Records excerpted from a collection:
* * *

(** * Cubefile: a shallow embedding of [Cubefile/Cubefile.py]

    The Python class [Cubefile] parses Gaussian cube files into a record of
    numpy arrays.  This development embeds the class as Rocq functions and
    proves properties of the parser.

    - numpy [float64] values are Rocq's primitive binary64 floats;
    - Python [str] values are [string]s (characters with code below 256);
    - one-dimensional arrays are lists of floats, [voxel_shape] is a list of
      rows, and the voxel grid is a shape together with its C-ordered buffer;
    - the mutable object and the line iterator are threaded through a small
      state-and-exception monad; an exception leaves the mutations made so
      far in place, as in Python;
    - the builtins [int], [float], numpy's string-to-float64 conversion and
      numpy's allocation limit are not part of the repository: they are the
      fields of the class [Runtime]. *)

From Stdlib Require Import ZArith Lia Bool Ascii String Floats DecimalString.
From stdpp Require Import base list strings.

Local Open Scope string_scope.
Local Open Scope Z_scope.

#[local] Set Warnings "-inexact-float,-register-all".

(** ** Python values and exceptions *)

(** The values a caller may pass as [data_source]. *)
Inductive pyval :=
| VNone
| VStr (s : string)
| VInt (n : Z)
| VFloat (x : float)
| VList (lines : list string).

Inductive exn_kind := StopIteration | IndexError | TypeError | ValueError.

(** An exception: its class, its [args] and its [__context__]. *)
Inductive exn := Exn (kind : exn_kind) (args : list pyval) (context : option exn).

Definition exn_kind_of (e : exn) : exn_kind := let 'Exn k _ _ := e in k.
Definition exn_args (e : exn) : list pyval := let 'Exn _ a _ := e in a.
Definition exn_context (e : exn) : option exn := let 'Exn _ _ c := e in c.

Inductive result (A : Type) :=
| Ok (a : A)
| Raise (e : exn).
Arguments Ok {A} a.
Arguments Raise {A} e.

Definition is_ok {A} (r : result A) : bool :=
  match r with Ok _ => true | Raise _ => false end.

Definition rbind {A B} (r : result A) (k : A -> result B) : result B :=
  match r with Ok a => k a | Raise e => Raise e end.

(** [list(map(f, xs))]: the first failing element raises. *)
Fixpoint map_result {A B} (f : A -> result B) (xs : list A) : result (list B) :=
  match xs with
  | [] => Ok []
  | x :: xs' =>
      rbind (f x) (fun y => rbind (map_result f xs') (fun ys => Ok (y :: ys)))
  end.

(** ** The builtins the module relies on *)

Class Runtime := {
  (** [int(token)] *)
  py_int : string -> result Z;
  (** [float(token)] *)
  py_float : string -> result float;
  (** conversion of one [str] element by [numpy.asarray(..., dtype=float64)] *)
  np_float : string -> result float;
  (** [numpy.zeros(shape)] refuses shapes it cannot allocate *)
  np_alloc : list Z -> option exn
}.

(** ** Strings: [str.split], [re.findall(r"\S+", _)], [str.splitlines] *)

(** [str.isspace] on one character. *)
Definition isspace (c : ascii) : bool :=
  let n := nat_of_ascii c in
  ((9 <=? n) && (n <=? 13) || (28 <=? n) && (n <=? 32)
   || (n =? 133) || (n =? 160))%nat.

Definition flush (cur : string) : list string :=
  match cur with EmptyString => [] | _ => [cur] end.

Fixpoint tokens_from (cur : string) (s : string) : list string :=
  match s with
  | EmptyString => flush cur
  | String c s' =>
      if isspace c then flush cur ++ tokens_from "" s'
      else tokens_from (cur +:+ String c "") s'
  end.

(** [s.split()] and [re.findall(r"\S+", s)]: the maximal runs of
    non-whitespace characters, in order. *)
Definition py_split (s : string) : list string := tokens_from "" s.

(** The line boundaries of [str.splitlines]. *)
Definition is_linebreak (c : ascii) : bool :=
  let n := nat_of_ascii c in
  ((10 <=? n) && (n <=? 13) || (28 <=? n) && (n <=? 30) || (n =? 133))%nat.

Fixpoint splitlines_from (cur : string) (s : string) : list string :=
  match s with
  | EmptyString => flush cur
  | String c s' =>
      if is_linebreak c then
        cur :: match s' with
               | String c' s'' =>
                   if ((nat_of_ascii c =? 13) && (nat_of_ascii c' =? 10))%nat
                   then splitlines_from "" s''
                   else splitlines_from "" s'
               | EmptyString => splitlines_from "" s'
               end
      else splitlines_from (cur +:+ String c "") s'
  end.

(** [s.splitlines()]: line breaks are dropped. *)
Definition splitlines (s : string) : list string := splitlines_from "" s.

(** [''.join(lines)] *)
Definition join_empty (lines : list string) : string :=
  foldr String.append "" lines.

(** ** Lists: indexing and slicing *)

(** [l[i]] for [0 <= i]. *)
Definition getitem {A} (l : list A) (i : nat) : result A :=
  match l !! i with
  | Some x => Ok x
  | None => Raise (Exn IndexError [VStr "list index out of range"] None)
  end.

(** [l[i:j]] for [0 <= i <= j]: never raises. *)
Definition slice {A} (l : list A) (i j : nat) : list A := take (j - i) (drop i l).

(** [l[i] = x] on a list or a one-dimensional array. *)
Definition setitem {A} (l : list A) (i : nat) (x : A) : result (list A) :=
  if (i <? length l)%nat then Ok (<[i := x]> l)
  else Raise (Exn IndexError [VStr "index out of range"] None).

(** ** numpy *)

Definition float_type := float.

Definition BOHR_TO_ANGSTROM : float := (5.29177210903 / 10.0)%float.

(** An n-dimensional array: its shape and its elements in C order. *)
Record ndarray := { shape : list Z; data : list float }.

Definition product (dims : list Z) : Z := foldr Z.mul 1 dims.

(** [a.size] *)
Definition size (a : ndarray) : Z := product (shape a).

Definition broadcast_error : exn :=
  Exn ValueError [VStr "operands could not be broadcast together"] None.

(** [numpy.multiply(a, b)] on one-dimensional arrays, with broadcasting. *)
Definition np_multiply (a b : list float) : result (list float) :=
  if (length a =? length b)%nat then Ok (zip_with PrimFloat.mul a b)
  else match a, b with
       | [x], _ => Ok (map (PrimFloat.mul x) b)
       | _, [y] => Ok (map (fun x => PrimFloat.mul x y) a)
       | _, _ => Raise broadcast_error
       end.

* * *

**Problem to solve**
Copy out the lines above that hold the string "foldr".

**Task solution**
  foldr String.append "" lines.
Definition product (dims : list Z) : Z := foldr Z.mul 1 dims.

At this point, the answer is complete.